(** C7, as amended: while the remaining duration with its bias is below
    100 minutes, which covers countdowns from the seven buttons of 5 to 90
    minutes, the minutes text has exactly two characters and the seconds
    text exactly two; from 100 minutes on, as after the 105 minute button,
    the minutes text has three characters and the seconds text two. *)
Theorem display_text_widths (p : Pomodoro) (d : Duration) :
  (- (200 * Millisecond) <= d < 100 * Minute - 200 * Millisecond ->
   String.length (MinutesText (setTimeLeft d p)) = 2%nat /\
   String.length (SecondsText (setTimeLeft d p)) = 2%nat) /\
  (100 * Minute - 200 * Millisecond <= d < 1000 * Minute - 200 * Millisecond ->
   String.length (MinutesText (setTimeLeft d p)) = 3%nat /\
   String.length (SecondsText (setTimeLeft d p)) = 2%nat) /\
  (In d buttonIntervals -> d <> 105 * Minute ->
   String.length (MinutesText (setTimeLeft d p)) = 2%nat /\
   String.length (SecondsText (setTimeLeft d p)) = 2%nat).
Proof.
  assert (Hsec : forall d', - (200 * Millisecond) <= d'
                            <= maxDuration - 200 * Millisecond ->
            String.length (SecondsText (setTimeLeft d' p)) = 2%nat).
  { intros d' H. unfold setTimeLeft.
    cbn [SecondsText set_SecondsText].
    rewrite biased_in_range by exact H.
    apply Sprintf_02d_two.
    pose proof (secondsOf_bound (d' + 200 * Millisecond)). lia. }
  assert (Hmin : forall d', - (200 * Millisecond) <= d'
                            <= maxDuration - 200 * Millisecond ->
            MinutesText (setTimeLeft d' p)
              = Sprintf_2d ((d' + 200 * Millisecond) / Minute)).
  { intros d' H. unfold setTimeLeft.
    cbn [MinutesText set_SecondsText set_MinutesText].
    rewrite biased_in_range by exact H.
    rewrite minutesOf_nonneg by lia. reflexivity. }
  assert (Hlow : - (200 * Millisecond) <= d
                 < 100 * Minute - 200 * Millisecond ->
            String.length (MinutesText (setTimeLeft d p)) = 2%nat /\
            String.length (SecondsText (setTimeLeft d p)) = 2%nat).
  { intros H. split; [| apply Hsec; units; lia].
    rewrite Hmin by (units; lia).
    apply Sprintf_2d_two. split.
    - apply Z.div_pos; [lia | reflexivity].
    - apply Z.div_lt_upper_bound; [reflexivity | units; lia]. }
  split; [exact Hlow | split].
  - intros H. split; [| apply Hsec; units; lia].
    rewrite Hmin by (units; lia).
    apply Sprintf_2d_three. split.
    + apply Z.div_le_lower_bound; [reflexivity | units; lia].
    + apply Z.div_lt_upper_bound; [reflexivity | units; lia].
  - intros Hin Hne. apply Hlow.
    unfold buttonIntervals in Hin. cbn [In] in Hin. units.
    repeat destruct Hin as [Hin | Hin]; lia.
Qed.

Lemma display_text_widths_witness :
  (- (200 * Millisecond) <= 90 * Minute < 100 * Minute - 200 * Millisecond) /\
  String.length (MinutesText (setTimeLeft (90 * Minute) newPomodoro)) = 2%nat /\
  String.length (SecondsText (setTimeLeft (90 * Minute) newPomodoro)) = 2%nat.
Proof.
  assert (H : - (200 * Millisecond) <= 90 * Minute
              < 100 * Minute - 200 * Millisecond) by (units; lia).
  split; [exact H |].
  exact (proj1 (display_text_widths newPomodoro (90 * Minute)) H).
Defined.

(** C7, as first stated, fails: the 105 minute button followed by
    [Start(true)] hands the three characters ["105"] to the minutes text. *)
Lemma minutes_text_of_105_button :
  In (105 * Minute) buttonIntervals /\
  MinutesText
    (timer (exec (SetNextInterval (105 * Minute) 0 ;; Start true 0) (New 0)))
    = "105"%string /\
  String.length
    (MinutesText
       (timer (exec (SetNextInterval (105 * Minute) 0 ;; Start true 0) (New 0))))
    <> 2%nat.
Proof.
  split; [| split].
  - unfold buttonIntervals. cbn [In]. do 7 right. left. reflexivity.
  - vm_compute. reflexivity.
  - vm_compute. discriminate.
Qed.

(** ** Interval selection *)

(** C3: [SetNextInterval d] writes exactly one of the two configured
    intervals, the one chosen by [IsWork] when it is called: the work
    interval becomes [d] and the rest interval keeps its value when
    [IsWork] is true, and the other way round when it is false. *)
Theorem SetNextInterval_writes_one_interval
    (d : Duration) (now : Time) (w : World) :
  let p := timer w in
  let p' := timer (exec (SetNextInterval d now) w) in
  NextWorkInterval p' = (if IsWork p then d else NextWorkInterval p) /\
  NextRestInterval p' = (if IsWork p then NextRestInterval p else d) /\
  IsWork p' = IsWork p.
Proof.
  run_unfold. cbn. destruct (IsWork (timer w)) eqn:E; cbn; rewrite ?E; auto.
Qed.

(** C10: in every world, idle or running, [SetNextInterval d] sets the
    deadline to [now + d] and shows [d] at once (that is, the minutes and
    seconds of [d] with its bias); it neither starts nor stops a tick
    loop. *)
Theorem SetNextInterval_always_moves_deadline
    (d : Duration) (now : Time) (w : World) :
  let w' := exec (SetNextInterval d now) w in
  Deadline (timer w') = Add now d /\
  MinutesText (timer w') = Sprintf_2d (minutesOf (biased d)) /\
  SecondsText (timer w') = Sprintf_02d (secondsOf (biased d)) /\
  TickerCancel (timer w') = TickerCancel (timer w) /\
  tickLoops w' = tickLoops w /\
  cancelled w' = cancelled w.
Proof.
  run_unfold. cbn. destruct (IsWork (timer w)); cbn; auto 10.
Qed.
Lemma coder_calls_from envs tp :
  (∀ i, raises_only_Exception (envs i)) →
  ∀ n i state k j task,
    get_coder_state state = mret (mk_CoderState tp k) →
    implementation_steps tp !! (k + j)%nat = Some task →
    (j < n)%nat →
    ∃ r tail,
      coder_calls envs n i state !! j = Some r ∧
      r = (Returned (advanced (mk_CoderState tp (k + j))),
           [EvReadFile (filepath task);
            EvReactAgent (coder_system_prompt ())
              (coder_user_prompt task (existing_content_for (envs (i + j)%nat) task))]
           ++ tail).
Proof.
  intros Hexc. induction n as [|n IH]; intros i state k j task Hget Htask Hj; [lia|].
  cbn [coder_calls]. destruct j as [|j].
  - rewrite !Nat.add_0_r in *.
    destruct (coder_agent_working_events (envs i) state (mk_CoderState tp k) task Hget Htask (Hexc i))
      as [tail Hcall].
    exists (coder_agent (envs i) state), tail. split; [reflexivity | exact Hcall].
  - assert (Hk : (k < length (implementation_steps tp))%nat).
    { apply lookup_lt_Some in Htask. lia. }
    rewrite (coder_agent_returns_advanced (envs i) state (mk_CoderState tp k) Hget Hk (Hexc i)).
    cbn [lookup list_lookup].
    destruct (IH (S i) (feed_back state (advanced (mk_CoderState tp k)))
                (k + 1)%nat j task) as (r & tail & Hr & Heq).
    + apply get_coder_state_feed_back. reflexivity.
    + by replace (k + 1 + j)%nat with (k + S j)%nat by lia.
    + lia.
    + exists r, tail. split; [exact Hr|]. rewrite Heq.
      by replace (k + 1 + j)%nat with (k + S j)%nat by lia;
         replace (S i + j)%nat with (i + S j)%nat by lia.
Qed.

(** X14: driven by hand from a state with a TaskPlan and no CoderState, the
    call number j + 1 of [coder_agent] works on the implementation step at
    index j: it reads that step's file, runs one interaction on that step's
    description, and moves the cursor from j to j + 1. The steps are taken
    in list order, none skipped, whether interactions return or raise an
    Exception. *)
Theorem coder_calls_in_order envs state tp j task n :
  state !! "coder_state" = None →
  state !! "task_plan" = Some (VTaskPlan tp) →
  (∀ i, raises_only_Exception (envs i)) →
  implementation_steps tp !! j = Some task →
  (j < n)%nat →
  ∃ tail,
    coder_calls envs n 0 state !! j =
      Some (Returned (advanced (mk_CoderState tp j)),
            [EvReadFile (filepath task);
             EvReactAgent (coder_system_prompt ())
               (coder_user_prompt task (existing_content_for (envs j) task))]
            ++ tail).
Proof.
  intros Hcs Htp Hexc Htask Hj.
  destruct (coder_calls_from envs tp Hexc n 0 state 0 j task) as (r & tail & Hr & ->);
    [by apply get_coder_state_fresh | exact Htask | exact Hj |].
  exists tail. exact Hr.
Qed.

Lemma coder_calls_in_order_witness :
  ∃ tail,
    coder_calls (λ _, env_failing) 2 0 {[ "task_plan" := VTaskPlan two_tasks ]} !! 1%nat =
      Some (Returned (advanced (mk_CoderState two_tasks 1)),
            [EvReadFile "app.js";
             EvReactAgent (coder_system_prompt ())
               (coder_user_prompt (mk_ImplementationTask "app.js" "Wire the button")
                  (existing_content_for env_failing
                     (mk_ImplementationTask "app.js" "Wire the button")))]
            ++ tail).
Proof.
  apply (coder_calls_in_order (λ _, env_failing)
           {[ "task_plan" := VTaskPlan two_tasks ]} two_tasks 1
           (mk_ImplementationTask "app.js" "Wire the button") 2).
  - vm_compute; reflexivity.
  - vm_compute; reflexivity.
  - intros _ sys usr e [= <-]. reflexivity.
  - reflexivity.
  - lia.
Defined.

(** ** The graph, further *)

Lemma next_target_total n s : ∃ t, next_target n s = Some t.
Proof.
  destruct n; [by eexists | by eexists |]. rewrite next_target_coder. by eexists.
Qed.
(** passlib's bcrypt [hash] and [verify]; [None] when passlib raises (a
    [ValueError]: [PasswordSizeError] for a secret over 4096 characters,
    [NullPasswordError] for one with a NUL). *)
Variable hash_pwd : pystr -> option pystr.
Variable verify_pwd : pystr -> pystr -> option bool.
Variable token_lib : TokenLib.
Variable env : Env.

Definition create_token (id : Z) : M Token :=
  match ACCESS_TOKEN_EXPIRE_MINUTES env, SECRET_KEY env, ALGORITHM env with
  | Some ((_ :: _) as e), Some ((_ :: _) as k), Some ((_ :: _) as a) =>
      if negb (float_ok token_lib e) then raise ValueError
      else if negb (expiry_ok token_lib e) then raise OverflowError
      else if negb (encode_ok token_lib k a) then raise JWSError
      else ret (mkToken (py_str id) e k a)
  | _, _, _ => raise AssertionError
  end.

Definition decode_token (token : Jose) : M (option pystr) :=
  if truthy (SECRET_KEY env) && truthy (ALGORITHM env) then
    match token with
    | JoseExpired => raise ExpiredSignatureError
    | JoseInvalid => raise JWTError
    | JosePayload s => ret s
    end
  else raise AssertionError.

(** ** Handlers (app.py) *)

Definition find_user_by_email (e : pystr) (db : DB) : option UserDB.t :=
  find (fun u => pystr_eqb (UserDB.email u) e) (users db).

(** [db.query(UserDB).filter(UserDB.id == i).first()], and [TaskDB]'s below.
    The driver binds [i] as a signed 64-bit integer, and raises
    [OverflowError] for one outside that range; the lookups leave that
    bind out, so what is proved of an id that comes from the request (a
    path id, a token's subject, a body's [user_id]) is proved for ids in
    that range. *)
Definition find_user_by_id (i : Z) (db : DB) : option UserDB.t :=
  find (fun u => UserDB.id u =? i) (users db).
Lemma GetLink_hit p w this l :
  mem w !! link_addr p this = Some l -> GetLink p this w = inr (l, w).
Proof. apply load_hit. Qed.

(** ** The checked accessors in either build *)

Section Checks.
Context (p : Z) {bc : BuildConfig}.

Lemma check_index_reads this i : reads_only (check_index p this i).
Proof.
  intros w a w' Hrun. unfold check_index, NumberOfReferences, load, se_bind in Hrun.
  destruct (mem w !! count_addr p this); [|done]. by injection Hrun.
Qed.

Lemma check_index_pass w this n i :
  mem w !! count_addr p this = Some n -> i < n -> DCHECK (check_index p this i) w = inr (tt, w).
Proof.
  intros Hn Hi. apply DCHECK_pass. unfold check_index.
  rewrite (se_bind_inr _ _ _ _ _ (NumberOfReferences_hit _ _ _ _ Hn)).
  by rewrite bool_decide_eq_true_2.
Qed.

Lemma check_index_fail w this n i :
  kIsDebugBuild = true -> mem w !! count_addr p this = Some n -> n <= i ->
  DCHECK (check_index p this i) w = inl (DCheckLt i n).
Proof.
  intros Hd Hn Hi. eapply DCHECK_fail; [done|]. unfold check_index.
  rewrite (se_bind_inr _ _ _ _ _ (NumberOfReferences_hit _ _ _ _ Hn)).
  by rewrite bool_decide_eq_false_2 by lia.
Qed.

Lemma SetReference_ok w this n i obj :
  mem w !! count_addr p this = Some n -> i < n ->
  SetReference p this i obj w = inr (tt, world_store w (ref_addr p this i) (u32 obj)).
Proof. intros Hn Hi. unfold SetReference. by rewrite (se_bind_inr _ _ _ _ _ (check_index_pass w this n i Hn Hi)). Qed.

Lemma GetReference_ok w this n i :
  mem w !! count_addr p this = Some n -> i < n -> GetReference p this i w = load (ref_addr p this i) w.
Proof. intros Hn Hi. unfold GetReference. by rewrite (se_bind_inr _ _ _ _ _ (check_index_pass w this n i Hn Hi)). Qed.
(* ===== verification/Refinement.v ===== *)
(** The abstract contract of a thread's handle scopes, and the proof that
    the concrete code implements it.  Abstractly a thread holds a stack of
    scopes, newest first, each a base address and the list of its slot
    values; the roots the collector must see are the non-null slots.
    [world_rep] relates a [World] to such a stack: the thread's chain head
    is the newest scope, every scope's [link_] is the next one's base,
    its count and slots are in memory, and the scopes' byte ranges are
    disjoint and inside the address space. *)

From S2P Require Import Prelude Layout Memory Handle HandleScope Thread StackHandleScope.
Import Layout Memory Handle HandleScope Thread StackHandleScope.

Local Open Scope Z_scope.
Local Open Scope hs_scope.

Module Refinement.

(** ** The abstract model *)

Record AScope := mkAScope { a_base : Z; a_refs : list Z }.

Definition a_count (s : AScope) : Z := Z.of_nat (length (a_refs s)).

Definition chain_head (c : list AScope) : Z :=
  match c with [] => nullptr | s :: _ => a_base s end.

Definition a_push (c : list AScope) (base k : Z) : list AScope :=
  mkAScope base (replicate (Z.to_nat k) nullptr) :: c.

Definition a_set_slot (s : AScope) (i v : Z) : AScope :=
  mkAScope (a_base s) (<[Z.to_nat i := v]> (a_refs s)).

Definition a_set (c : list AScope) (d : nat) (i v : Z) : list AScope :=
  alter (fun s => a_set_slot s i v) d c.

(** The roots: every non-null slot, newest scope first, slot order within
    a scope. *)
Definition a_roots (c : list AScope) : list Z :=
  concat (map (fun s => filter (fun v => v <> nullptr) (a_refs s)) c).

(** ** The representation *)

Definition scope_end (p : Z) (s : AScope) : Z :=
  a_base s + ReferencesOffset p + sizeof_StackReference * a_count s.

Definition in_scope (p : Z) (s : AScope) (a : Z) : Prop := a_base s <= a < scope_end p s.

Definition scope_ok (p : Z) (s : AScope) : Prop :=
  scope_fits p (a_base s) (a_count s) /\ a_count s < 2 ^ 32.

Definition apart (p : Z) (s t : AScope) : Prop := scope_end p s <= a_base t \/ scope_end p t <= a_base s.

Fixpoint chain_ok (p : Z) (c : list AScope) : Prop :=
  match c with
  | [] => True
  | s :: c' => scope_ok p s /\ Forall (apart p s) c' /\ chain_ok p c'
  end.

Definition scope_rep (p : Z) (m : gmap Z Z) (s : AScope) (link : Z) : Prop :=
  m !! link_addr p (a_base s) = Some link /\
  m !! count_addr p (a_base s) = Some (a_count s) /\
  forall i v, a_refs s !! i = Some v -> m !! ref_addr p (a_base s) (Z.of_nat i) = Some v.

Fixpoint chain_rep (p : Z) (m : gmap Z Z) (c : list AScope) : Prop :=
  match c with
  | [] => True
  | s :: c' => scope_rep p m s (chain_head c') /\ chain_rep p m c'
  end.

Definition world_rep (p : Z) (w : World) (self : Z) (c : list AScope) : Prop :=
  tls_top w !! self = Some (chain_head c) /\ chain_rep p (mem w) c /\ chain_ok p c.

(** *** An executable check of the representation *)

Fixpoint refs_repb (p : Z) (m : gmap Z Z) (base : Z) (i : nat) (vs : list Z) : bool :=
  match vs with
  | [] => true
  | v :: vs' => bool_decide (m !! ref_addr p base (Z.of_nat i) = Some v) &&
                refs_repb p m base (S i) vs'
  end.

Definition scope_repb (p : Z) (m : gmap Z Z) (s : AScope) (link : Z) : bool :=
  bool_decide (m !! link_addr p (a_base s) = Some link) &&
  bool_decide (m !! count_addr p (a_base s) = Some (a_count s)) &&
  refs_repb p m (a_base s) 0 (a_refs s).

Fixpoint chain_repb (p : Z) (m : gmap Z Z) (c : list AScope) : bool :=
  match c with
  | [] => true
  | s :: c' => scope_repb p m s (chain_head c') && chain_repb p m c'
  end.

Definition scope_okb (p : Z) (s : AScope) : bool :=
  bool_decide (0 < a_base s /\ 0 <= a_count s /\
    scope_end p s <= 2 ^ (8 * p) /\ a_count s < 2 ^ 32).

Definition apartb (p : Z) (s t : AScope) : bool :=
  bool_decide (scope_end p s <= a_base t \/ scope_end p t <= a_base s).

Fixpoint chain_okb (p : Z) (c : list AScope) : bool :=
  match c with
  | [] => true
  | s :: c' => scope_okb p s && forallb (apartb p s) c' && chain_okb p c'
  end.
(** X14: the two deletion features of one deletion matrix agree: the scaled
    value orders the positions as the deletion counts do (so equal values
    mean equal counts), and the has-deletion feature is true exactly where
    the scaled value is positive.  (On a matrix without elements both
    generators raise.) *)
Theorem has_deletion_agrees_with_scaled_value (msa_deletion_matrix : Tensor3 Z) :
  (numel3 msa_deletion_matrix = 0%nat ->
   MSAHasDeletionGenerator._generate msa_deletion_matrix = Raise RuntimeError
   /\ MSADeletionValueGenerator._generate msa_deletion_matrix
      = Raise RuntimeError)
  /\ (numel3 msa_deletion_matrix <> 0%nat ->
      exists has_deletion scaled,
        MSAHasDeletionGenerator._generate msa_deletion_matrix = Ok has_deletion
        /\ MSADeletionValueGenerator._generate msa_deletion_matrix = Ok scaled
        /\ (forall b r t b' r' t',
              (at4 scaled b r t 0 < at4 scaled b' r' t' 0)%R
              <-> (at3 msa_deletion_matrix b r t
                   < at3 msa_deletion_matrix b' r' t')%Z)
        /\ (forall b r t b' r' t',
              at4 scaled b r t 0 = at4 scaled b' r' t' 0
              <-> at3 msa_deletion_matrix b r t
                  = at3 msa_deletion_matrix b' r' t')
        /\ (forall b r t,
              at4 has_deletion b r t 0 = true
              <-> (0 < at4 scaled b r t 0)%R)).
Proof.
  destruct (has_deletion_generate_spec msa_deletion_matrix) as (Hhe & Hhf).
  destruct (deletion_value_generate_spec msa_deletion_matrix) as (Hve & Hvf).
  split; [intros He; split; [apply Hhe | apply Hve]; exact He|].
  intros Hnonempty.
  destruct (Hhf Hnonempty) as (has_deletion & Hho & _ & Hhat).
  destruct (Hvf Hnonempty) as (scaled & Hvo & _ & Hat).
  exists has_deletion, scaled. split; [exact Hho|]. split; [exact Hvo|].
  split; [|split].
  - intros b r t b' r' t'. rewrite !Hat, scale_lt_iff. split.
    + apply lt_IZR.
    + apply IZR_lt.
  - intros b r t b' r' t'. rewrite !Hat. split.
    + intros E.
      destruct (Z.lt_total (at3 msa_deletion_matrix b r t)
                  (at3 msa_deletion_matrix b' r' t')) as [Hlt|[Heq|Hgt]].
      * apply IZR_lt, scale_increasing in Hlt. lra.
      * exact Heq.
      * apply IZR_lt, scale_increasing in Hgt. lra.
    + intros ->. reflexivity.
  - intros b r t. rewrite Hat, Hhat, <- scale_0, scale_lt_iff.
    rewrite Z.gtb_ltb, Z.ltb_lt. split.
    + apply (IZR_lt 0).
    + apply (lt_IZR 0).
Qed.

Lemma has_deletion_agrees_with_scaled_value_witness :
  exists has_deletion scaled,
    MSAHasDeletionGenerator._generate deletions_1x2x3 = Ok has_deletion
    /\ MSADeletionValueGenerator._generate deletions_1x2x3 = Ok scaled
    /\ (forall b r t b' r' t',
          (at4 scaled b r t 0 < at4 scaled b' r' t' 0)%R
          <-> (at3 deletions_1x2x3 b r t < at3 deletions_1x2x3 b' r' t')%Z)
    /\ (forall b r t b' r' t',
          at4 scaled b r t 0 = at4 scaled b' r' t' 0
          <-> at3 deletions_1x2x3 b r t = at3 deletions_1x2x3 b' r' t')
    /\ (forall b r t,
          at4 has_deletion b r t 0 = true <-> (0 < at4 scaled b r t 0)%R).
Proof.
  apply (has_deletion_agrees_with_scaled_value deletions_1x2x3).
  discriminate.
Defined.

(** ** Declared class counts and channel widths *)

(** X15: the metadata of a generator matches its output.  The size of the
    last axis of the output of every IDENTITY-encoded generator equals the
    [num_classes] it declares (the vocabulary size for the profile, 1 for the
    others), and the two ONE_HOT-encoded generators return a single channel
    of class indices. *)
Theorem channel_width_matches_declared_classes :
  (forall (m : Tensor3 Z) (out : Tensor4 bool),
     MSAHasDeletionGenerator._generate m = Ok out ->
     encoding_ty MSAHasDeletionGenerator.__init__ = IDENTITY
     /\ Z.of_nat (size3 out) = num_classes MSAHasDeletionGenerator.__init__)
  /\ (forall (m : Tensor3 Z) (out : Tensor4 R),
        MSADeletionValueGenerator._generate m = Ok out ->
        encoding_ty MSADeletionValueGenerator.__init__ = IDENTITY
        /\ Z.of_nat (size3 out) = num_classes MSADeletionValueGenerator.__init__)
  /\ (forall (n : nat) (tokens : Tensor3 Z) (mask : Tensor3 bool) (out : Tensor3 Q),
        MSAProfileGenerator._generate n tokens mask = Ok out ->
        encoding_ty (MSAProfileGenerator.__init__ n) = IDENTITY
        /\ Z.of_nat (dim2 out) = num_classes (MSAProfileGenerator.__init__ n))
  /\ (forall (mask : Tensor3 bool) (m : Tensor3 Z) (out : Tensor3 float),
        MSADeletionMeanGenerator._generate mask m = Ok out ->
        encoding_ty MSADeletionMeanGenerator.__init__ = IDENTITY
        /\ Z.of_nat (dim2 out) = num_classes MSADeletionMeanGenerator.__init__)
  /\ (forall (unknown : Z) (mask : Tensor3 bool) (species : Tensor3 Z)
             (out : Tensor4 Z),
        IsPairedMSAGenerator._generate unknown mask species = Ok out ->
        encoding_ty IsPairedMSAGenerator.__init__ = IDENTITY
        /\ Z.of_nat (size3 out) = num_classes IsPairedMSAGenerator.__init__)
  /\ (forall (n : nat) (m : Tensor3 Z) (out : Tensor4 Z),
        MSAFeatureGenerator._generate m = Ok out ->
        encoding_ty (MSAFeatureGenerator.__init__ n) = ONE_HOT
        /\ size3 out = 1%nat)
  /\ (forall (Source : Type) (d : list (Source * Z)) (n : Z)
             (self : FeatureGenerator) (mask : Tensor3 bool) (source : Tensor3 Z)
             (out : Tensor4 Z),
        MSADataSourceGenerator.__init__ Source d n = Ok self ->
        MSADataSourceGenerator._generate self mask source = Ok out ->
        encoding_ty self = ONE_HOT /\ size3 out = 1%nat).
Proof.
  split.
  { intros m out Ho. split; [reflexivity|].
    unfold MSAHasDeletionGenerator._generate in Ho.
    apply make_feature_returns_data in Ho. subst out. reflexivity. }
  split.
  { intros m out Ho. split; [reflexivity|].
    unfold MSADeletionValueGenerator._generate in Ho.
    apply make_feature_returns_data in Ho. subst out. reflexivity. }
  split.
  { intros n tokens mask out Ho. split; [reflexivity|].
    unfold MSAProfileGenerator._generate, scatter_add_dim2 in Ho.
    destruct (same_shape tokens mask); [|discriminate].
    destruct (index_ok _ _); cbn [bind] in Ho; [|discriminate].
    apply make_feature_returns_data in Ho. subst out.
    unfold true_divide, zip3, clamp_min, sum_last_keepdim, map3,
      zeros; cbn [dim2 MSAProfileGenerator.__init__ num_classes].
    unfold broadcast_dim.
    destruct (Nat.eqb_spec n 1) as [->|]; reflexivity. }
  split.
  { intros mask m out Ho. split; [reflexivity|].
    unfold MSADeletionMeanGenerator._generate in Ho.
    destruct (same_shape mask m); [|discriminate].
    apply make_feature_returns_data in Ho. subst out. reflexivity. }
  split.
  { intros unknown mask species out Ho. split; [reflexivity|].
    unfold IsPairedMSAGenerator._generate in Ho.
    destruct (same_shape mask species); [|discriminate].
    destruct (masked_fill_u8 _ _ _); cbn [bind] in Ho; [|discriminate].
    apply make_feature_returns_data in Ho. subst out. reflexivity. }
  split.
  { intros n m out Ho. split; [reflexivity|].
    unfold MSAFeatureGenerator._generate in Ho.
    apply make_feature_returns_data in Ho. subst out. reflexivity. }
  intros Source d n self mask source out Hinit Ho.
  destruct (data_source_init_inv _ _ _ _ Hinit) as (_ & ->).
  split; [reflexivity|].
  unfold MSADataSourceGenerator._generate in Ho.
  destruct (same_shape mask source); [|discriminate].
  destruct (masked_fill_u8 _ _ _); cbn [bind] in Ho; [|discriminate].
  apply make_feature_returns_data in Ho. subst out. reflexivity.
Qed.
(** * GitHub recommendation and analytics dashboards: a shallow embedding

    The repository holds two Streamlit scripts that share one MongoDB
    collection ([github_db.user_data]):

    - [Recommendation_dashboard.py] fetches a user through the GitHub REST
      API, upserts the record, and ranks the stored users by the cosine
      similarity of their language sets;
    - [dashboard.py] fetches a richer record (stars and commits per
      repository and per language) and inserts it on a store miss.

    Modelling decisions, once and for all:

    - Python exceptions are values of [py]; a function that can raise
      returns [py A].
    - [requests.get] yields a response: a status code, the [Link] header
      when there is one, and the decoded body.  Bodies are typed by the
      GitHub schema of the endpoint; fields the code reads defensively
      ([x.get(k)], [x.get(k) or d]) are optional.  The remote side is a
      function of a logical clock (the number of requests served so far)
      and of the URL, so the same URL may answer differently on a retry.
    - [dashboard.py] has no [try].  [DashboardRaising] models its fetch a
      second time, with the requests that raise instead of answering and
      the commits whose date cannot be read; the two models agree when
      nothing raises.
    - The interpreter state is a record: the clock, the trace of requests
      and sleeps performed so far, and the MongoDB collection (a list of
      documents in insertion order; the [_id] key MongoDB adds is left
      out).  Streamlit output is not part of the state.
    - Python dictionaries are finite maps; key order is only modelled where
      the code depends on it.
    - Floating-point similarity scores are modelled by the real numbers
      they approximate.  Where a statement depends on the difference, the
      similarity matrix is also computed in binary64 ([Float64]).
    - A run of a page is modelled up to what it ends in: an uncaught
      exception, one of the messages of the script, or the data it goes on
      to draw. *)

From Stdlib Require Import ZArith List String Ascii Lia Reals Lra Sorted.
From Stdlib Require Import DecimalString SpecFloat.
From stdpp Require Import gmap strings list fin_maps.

> [Work task]:
Within the data above, the span starting at the line containing "zeros; cbn [dim2" and ending at the line containing "species out Ho. split; [reflexivity|]." is to be retyped exactly, with no other lines.

> [Answer box]:
      zeros; cbn [dim2 MSAProfileGenerator.__init__ num_classes].
    unfold broadcast_dim.
    destruct (Nat.eqb_spec n 1) as [->|]; reflexivity. }
  split.
  { intros mask m out Ho. split; [reflexivity|].
    unfold MSADeletionMeanGenerator._generate in Ho.
    destruct (same_shape mask m); [|discriminate].
    apply make_feature_returns_data in Ho. subst out. reflexivity. }
  split.
  { intros unknown mask species out Ho. split; [reflexivity|].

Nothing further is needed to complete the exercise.